Ahem. NO ONE IS GOING TO BOMB IRAN. Everyone got that? What is wrong with our discourse on this subject? Has everyone lost their mind? Back in 2006 Olmert, Livni, and Petertz expressed worry over the “point of no return”(enrichment capacity). Six years later the central talking point of Netanyahu and Barak is the “zone of immunity.”(the construction of an impenetrable underground bunker in Qom) Meanwhile, all credible N.I.E.’s have been broadly consistent: Iran keeps its options open with weapons grade enrichment while maintaining no discernable weapons program. Unlike the Sorties against Syria and Iraq, tactical constraints and incomplete intelligence preclude the Israelis from conducting surgical strikes within the country. A pre-emptive military option entails enormous risk, particularly considering the vast terrain and the likelihood of as of yet undiscovered sites mean the chances of successfully hitting the right facilities are dubious at best. Lethal espionage, industrial sabotage, vice-grip sanctions that have rendered the Rial essentially worthless, and the slow choking off of the country’s oil exports have all worked reasonable well. Have we mentioned that there exists enormous discord between the rival factions within the Guardian Council? Internal politics is a mess and the greens will rise again as the country’s economy descends further. The West is supposed to risk everything with a belligerent show of force that will give the weakened Regime an excuse to rally its disaffected population? NO ONE IS GOING TO BOMB IRAN. Let it go, people. When will we learn that we’ve been talking about an option that has technically been of the table for over six years? Let it go. 

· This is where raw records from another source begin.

(* ===== verification/ApiMux.v ===== *)
(** * ApiMux: from an HTTP request to a handler

    [Routes] of services/apiserver/internal/server/server.go as
    [http.ServeMux] reads it: the patterns, how a path matches one, the
    answers 404 and 405.  A path is clean and has no percent escapes (the mux
    redirects one with an empty or dot segment before its end); [HEAD], which
    is answered like [GET] without the body, is left out. *)
From S2P Require Import Prelude Text Json Http Schema Effects Rls Outcomes DbTenancy DbWorkload.
From S2P Require Import DbCluster Wire Encoding Auth Concrete ApiCore ApiOrgs ApiApps ApiAuth.
From S2P Require Import Isolation Quotas Writes Routes Bodies Members Accounts Traffic Sample.
From stdpp Require Import base gmap strings list.
From Stdlib Require Import ZArith Lia Ascii.
Open Scope Z_scope.

(** ** Requests *)

(** [call_auth] is the Authorization header, empty when there is none;
    [call_body] is [None] for a request without content, else what the first
    JSON value of it is. *)
Record Call := mkCall {
  call_method : Method; call_url : string; call_auth : string; call_body : option wire }.

(** What a handler takes from outside the request: [uuid.New], the random
    bytes of a token and of an API key, the worker's answer to a log request. *)
Record Draws := mkDraws {
  d_fresh : uuid; d_raw : option (list Z); d_reads : list (list Z); d_logs : string → LogStream }.

(** ** Patterns *)

(** A segment of a pattern: [{name}] matches one segment, which is not empty. *)
Definition wildcard (s : string) : option string :=
  match s with
  | String "{" r => Some (String.substring 0 (String.length r - 1) r)
  | _ => None
  end.
Fixpoint match_segments (pattern path : list string) : option (list (string * string)) :=
  match pattern, path with
  | [], [] => Some []
  | p :: pattern, s :: path =>
      match wildcard p with
      | Some name => if decide (s = "") then None else cons (name, s) <$> match_segments pattern path
      | None => if decide (p = s) then match_segments pattern path else None
      end
  | _, _ => None
  end.
Definition match_path (pattern path : string) : option (list (string * string)) :=
  match_segments (split_on "/"%char pattern) (split_on "/"%char path).

(** [r.PathValue(name)] *)
Definition PathValue (values : list (string * string)) (name : string) : string :=
  match list_find (λ kv, kv.1 = name) values with Some (_, kv) => kv.2 | None => "" end.

Section mux.
Context `{UUIDText} `{TimeText} `{CursorText} `{Credentials}.

(** What a handler reads of its request. *)
Record Incoming := mkIncoming {
  in_value : string → string; in_query : string → string; in_auth : string; in_body : option wire;
  in_draws : Draws }.
Definition in_wire (r : Incoming) : wire := default None r.(in_body).
(** [s.authenticated(h)] *)
Definition api (route : Incoming → Route) (r : Incoming) : HttpRequest := ApiRequest r.(in_auth) (route r).

Definition patterns : list (Method * string * (Incoming → HttpRequest)) :=
  [(POST, "/v1/auth/signup", λ r, SignupRequest (in_wire r) r.(in_draws).(d_fresh) r.(in_draws).(d_raw));
   (POST, "/v1/auth/login", λ r, LoginRequest (in_wire r) r.(in_draws).(d_raw));
   (POST, "/v1/auth/refresh", λ r, RefreshRequest (in_wire r) r.(in_draws).(d_raw));
   (GET, "/v1/orgs/{orgId}", api (λ r, GetOrganization (r.(in_value) "orgId")));
   (PATCH, "/v1/orgs/{orgId}", api (λ r, UpdateOrganization (r.(in_value) "orgId") (in_wire r)));
   (DELETE, "/v1/orgs/{orgId}", api (λ r, DeleteOrganization (r.(in_value) "orgId")));
   (GET, "/v1/orgs/{orgId}/members", api (λ r, ListMembers (r.(in_value) "orgId")));
   (POST, "/v1/orgs/{orgId}/members", api (λ r, InviteMember (r.(in_value) "orgId") (in_wire r)));
   (PATCH, "/v1/orgs/{orgId}/members/{userId}",
      api (λ r, ChangeMemberRole (r.(in_value) "orgId") (r.(in_value) "userId") (in_wire r)));
   (DELETE, "/v1/orgs/{orgId}/members/{userId}",
      api (λ r, RemoveMember (r.(in_value) "orgId") (r.(in_value) "userId")));
   (POST, "/v1/orgs/{orgId}/api-keys",
      api (λ r, CreateAPIKey (r.(in_value) "orgId") (in_wire r) r.(in_draws).(d_reads)));
   (GET, "/v1/orgs/{orgId}/api-keys", api (λ r, ListAPIKeys (r.(in_value) "orgId")));
   (DELETE, "/v1/api-keys/{keyId}", api (λ r, RevokeAPIKey (r.(in_value) "keyId")));
   (GET, "/v1/orgs/{orgId}/quota", api (λ r, GetQuota (r.(in_value) "orgId")));
   (GET, "/v1/orgs/{orgId}/audit-logs",
      api (λ r, GetAuditLogs (r.(in_value) "orgId") (r.(in_query) "limit") (r.(in_query) "cursor")));
   (POST, "/v1/orgs/{orgId}/projects", api (λ r, CreateProject (r.(in_value) "orgId") (in_wire r)));
   (POST, "/v1/projects/{projectId}/applications",
      api (λ r, CreateApplication (r.(in_value) "projectId") (in_wire r)));
   (POST, "/v1/applications/{appId}/deployments",
      api (λ r, Deploy (r.(in_value) "appId") r.(in_body)));
   (GET, "/v1/applications/{appId}/deployments",
      api (λ r, GetDeployments (r.(in_value) "appId") (r.(in_query) "limit") (r.(in_query) "cursor")));
   (GET, "/v1/applications/{appId}/builds",
      api (λ r, GetBuilds (r.(in_value) "appId") (r.(in_query) "limit") (r.(in_query) "cursor")));
   (GET, "/v1/applications/{appId}/logs", api (λ r, GetLogs (r.(in_value) "appId") r.(in_draws).(d_logs)));
   (PATCH, "/v1/applications/{appId}",
      api (λ r, ScaleApplication (r.(in_value) "appId") (in_wire r)));
   (DELETE, "/v1/applications/{appId}", api (λ r, DeleteApplication (r.(in_value) "appId")));
   (GET, "/v1/nodes", api (λ r, GetNodes));
   (POST, "/v1/projects/{projectId}/domains",
      api (λ r, CreateDomain (r.(in_value) "projectId") (in_wire r)));
   (GET, "/v1/projects/{projectId}/domains", api (λ r, ListDomains (r.(in_value) "projectId")));
   (DELETE, "/v1/domains/{domainId}", api (λ r, DeleteDomain (r.(in_value) "domainId")))].

(** The request a path with its query names: the patterns it matches, of which
    the method's is taken. *)
Inductive Found := NoPattern | OtherMethods | Handled (q : HttpRequest).
Definition lookup_route (draws : Draws) (c : Call) : Found :=
  let '(path, query) := cut_on "?"%char c.(call_url) in
  let matching := omap (λ p, (λ v, (p.1.1, p.2, v)) <$> match_path p.1.2 path) patterns in
  match list_find (λ p, p.1.1 = c.(call_method)) matching with
  | Some (_, (_, handler, values)) =>
      Handled (handler (mkIncoming (PathValue values) (λ key, query_get key query)
                          c.(call_auth) c.(call_body) draws))
  | None => match matching with [] => NoPattern | _ => OtherMethods end
  end.

Context (bus : bool) (registryAddr : string).
(** The bodies of the mux's own answers are text. *)
Definition serve_call (draws : Draws) (c : Call) : M Reply :=
  match lookup_route draws c with
  | Handled q => http bus registryAddr q
  | OtherMethods => mret (mkReply 405 None)
  | NoPattern => mret (mkReply 404 None)
  end.
Fixpoint serve_calls (l : list (Draws * Call)) (w : World) : World :=
  match l with [] => w | (draws, c) :: l => serve_calls l (serve_call draws c w).2 end.
End mux.

(** ** The patterns do not overlap *)

(** Two patterns no path matches both of: of different lengths, or with
    different literals at one place. *)
Fixpoint apart (p q : list string) : bool :=
  match p, q with
  | [], [] => false
  | a :: p, b :: q =>
      match wildcard a, wildcard b with None, None => bool_decide (a ≠ b) | _, _ => false end || apart p q
  | _, _ => true
  end.
Lemma apart_sound p q s v v' :
  apart p q = true → match_segments p s = Some v → match_segments q s = Some v' → False.
Proof.
  revert q s v v'. induction p as [|a p IH]; intros [|b q] [|x s] v v' Ha; try done; simpl in *.
  apply orb_true_iff in Ha as [Ha|Ha].
  - destruct (wildcard a), (wildcard b); try done. apply bool_decide_eq_true in Ha.
    do 2 case_decide; by simplify_eq.
  - intros Hp Hq.
    destruct (match_segments p s) as [u|] eqn:E; [|clear Hq; by destruct (wildcard a); case_decide].
    destruct (match_segments q s) as [u'|] eqn:E'; [|clear Hp; by destruct (wildcard b); case_decide].
    by eapply IH.
Qed.

Definition same_or_apart (p q : Method * list string) : bool :=
  bool_decide (p.1 ≠ q.1) || apart p.2 q.2.
Fixpoint pairwise {A} (f : A → A → bool) (l : list A) : bool :=
  match l with [] => true | a :: l => forallb (f a) l && pairwise f l end.
Lemma pairwise_ordered {A} (f : A → A → bool) l i j x y :
  pairwise f l = true → l !! i = Some x → l !! j = Some y → (i < j)%nat → f x y = true.
Proof.
  revert i j. induction l as [|a l IH]; intros i j Hf; [done|].
  apply andb_true_iff in Hf as [Ha Hl]. destruct i as [|i], j as [|j]; simpl; try lia.
  - intros [= <-] Hy _. rewrite forallb_forall in Ha. apply Ha, list_elem_of_In. by eapply list_elem_of_lookup_2.
  - intros. by eapply IH; eauto; lia.
Qed.

Section lookup.
Context `{UUIDText} `{TimeText} `{CursorText} `{Credentials}.

Definition pattern_of (p : Method * string * (Incoming → HttpRequest)) : Method * list string :=
  (p.1.1, split_on "/"%char p.1.2).
Lemma patterns_apart : pairwise same_or_apart (pattern_of <$> patterns) = true.
Proof. reflexivity. Qed.
(** A request has one handler at most, so that the order of the patterns does
    not matter. *)
Lemma one_handler path i j p q v v' :
  patterns !! i = Some p → patterns !! j = Some q → p.1.1 = q.1.1 →
  match_path p.1.2 path = Some v → match_path q.1.2 path = Some v' → i = j.
Proof.
  assert (∀ i j p q v v', patterns !! i = Some p → patterns !! j = Some q → p.1.1 = q.1.1 →
    match_path p.1.2 path = Some v → match_path q.1.2 path = Some v' → (i < j)%nat → False) as Hlt.
  { clear. intros i j p q v v' Hi Hj Hm Hp Hq Hlt.
    assert (same_or_apart (pattern_of p) (pattern_of q) = true) as Ha.
    { eapply (pairwise_ordered same_or_apart _ i j); [exact patterns_apart| | |done].
      - by rewrite list_lookup_fmap, Hi.
      - by rewrite list_lookup_fmap, Hj. }
    unfold same_or_apart in Ha. rewrite bool_decide_false in Ha by (intros Hne; by apply Hne).
    by eapply apart_sound. }
  intros Hi Hj Hm Hp Hq. destruct (Nat.lt_trichotomy i j) as [?|[?|?]]; [exfalso|done|exfalso];
    (eapply Hlt; [exact Hi|exact Hj|..]; done) || (eapply Hlt; [exact Hj|exact Hi|..]; done).
Qed.

(** Looking up a path whose segments are known. *)
Definition found (draws : Draws) (c : Call) (segments : list string) (query : option string) : Found :=
  let matching := omap (λ p, (λ v, (p.1.1, p.2, v))
                                <$> match_segments (split_on "/"%char p.1.2) segments) patterns in
  match list_find (λ p, p.1.1 = c.(call_method)) matching with
  | Some (_, (_, handler, values)) =>
      Handled (handler (mkIncoming (PathValue values) (λ key, query_get key query)
                          c.(call_auth) c.(call_body) draws))
  | None => match matching with [] => NoPattern | _ => OtherMethods end
  end.
Lemma lookup_found draws c path query segments :
  cut_on "?"%char c.(call_url) = (path, query) → split_on "/"%char path = segments →
  lookup_route draws c = found draws c segments query.
Proof. unfold lookup_route, found, match_path. by intros -> ->. Qed.
End lookup.

(** A value that can stand in a path: not empty, no separators, no escapes. *)
Definition plain_char (c : ascii) : Prop := c ≠ "/"%char ∧ c ≠ "?"%char ∧ c ≠ "#"%char ∧ c ≠ "%"%char.
Definition plain (s : string) : Prop := s ≠ "" ∧ Forall plain_char (String.list_ascii_of_string s).
#[export] Instance plain_dec s : Decision (plain s).
Proof. unfold plain, plain_char. apply _. Defined.

Lemma plain_cut s t :
  plain s → cut_on "?"%char (s +:+ t) = (let '(a, b) := cut_on "?"%char t in (s +:+ a, b)).
Proof. intros [_ Hs]. apply cut_on_app. eapply Forall_impl; [exact Hs|]. by intros c (? & ? & ?). Qed.
Lemma plain_split s t :
  plain s → split_on "/"%char (s +:+ String "/" t) = s :: split_on "/"%char t.
Proof. intros [_ Hs]. apply split_on_app. eapply Forall_impl; [exact Hs|]. by intros c (? & ?). Qed.
Lemma plain_split_last s : plain s → split_on "/"%char s = [s].
Proof. intros [_ Hs]. apply split_on_plain. eapply Forall_impl; [exact Hs|]. by intros c (? & ?). Qed.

 U.A.E (Winning Odds 11 to 1) 

Welcome to the Dubai Airport, Herr Vice. It’s 8 o’clock in the morning and you just landed. The Muslim Airline that flew you in served you four whisky sours…GRATIS!! Now it’s time to take a cab ride. Go see the Seven Star Hotel, the Burj Dubai, and all the rest of the opulence that the United Arab Emirates has to offer. The Sheiks spared no expense. Literally. Welcome to the Oasis, Herr Vice. Built on sand, thanks to the blood, sweat, and tears of Indian, Af-Pak, and Iranian immigrant workers looking to send home a small pittance of diasporic remittances.

Yeah…..

I may have a soft spot for the U.A.E., but I’m not wasting time on this team.

No lineups will be projected. No grand prognostications will be made.

 Bahrain (Winning Odds 12 to 1) 

Are we beginning to see why the AFC Continental Championship doesn't matter that much? In all actuality, Bahrain has a proud football tradition. It’s no wonder the Iranians insist on getting their former province back. They’ve qualified for four straight AFC Championships, even finishing fourth back in 2004. Nevertheless, if anyone wishes to express national pride in Bahrain, time to haul your ass back to Pearl Square. Seriously. Don’t give up, brothers.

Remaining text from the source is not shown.